Aim of the task>
Repeat exactly the lines below that lie between the line with "rewrite ?in_app_iff; tauto)]." and the line with "- apply closed_bind;", counting both of those lines as part of the answer.

Exercise data>
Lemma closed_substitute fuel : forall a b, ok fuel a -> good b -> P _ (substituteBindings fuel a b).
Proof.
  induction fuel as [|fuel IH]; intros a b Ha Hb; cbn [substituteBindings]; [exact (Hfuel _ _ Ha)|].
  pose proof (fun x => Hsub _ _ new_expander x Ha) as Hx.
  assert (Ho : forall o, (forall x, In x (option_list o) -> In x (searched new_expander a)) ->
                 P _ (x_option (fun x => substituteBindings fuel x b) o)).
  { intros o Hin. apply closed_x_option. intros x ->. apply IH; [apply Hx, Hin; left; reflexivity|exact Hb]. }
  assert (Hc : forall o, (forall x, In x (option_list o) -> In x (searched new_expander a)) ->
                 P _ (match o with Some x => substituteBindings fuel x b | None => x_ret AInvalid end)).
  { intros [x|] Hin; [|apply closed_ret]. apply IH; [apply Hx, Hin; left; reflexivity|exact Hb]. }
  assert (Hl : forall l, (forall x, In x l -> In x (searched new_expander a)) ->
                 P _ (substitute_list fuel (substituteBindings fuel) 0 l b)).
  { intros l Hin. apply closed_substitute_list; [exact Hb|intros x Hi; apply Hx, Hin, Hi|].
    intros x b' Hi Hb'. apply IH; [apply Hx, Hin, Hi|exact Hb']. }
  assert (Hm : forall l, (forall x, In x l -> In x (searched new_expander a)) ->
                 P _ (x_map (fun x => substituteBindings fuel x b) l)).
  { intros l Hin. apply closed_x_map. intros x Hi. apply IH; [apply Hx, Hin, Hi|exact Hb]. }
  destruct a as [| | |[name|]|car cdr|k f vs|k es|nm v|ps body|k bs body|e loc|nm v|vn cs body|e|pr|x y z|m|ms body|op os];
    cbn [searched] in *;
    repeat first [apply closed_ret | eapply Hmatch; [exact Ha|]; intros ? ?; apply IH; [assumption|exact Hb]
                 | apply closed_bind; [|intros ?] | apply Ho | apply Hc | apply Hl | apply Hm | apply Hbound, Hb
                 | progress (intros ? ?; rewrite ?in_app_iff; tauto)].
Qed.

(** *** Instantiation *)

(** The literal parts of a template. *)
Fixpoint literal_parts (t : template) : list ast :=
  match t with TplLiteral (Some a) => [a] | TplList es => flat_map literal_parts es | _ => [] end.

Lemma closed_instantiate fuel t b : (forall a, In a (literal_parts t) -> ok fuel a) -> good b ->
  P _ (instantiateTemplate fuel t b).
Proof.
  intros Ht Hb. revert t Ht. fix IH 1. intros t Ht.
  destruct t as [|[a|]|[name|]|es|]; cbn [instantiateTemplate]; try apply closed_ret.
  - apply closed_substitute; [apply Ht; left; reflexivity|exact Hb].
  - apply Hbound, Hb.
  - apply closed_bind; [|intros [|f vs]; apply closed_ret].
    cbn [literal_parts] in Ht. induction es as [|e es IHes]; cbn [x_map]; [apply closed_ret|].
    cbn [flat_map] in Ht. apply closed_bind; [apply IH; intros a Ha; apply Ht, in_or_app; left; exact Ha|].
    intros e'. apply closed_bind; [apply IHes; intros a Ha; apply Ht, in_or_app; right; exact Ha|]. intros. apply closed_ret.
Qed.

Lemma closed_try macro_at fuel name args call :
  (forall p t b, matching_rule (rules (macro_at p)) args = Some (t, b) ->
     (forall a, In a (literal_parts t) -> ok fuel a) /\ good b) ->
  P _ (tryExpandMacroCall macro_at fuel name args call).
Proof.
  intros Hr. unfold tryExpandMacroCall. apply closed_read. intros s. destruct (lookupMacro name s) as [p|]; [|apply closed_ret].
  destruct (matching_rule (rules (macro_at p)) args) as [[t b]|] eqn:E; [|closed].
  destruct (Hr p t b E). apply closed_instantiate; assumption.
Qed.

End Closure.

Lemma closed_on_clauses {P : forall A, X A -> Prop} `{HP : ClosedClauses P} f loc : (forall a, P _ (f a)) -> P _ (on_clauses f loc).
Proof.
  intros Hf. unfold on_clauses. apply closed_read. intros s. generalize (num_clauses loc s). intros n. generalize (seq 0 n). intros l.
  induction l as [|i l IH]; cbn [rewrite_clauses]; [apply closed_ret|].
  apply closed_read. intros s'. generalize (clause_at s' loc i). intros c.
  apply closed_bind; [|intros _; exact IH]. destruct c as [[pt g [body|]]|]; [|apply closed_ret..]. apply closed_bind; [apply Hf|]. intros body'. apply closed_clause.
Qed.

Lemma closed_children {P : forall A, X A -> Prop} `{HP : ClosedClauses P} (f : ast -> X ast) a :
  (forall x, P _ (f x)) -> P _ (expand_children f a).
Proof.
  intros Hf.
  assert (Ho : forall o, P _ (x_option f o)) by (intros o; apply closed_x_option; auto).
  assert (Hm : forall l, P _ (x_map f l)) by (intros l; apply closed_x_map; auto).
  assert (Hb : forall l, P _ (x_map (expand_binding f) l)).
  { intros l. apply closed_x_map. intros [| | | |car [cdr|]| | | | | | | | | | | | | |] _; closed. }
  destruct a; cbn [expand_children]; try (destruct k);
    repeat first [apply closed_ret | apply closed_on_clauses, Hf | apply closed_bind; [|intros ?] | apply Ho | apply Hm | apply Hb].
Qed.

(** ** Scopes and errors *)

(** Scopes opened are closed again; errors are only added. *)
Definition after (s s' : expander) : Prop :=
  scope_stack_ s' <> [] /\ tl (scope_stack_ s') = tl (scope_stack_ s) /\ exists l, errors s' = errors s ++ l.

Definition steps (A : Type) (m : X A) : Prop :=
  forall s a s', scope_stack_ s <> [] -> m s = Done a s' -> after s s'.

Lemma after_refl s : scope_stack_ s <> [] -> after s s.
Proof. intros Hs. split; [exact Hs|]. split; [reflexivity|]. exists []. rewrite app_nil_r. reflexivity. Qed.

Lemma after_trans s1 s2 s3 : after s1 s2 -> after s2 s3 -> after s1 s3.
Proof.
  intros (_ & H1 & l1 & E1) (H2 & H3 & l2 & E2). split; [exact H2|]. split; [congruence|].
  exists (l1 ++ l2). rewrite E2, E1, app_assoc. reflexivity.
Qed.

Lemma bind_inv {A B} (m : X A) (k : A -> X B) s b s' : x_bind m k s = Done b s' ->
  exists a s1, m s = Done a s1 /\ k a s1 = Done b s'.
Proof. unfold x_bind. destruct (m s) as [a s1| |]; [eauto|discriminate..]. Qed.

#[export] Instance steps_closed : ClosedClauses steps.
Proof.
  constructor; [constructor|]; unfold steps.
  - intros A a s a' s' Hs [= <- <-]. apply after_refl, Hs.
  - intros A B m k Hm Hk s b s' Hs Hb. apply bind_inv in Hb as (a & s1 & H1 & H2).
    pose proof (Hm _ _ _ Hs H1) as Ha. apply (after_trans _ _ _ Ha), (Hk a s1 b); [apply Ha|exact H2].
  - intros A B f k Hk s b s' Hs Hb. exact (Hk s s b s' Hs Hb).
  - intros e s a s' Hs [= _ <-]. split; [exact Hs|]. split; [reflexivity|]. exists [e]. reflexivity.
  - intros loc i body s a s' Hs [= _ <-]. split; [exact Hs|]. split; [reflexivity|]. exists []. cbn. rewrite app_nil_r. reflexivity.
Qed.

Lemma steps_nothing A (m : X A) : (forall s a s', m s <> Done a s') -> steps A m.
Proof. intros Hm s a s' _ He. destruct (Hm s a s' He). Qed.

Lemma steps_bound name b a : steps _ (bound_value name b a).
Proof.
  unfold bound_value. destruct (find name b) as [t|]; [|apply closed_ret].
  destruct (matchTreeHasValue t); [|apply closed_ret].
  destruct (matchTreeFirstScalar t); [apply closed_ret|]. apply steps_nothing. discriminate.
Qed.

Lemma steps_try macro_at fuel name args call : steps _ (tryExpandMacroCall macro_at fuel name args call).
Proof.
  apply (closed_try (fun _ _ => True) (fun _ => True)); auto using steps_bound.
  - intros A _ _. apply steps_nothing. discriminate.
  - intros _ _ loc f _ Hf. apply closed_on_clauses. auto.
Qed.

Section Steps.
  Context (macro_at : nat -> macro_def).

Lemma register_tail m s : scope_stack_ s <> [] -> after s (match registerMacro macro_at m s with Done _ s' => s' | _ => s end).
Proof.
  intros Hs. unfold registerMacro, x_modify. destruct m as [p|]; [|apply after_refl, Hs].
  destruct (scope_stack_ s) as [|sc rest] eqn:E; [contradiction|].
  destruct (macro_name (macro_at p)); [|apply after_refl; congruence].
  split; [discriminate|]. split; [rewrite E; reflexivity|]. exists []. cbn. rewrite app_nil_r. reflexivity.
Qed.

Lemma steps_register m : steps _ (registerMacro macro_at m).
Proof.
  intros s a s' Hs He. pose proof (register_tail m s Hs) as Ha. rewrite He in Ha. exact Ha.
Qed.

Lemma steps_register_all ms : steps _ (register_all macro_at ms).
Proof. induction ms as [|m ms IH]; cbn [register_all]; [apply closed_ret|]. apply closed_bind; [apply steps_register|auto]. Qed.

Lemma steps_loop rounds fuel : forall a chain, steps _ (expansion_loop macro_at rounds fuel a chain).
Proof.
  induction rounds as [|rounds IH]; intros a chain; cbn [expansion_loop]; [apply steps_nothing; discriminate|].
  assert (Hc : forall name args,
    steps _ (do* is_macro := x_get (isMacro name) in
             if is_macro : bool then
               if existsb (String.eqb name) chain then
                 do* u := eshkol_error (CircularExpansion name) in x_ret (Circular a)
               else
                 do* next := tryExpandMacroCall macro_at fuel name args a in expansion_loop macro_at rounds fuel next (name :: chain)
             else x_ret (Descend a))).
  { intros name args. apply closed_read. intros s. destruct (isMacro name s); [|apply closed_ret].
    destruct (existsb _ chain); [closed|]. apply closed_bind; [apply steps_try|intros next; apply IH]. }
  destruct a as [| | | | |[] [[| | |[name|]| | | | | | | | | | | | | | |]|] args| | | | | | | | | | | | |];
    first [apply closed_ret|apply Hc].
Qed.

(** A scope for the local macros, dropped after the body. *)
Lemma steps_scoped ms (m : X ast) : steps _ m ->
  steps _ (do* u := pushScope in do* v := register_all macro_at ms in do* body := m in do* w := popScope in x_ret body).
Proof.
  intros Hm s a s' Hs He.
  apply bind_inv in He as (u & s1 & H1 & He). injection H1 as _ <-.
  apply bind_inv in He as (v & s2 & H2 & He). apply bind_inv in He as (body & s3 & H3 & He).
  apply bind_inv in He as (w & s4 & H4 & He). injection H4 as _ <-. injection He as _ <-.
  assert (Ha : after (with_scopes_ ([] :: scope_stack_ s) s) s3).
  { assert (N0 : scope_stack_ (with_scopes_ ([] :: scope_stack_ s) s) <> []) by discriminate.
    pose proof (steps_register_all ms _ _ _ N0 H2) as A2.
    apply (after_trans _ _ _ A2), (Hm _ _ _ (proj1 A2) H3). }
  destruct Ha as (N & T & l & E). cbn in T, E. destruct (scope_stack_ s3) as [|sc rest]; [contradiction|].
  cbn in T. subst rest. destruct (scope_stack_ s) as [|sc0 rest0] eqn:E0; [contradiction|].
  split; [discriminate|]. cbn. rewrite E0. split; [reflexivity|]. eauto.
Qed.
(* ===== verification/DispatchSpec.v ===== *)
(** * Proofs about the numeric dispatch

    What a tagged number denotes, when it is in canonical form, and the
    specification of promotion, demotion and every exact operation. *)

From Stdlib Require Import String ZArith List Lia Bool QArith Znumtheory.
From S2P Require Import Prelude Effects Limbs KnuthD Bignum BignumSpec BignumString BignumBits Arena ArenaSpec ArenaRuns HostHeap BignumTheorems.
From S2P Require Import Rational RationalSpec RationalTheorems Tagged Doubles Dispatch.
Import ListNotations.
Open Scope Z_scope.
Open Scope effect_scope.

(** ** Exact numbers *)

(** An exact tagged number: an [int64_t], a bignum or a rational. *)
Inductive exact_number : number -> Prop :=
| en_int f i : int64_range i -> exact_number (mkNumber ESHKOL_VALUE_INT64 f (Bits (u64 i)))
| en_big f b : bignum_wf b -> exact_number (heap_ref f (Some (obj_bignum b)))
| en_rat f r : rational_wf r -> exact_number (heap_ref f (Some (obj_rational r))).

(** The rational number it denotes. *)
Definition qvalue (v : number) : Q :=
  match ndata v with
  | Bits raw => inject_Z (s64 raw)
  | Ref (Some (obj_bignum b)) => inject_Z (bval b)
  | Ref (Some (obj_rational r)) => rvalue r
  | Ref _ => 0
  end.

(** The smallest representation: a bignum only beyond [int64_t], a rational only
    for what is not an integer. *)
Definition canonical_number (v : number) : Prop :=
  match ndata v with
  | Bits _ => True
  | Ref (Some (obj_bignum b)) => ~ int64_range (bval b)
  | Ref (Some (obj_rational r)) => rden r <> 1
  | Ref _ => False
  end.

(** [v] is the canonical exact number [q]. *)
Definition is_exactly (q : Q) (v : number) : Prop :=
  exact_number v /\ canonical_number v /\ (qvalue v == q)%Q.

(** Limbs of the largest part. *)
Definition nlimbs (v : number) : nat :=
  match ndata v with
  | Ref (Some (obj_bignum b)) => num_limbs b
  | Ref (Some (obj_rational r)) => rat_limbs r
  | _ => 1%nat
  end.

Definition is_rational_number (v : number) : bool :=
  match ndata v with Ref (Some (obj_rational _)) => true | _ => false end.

Exercise answer>
                 | progress (intros ? ?; rewrite ?in_app_iff; tauto)].
Qed.

(** *** Instantiation *)

(** The literal parts of a template. *)
Fixpoint literal_parts (t : template) : list ast :=
  match t with TplLiteral (Some a) => [a] | TplList es => flat_map literal_parts es | _ => [] end.

Lemma closed_instantiate fuel t b : (forall a, In a (literal_parts t) -> ok fuel a) -> good b ->
  P _ (instantiateTemplate fuel t b).
Proof.
  intros Ht Hb. revert t Ht. fix IH 1. intros t Ht.
  destruct t as [|[a|]|[name|]|es|]; cbn [instantiateTemplate]; try apply closed_ret.
  - apply closed_substitute; [apply Ht; left; reflexivity|exact Hb].
  - apply Hbound, Hb.
  - apply closed_bind; [|intros [|f vs]; apply closed_ret].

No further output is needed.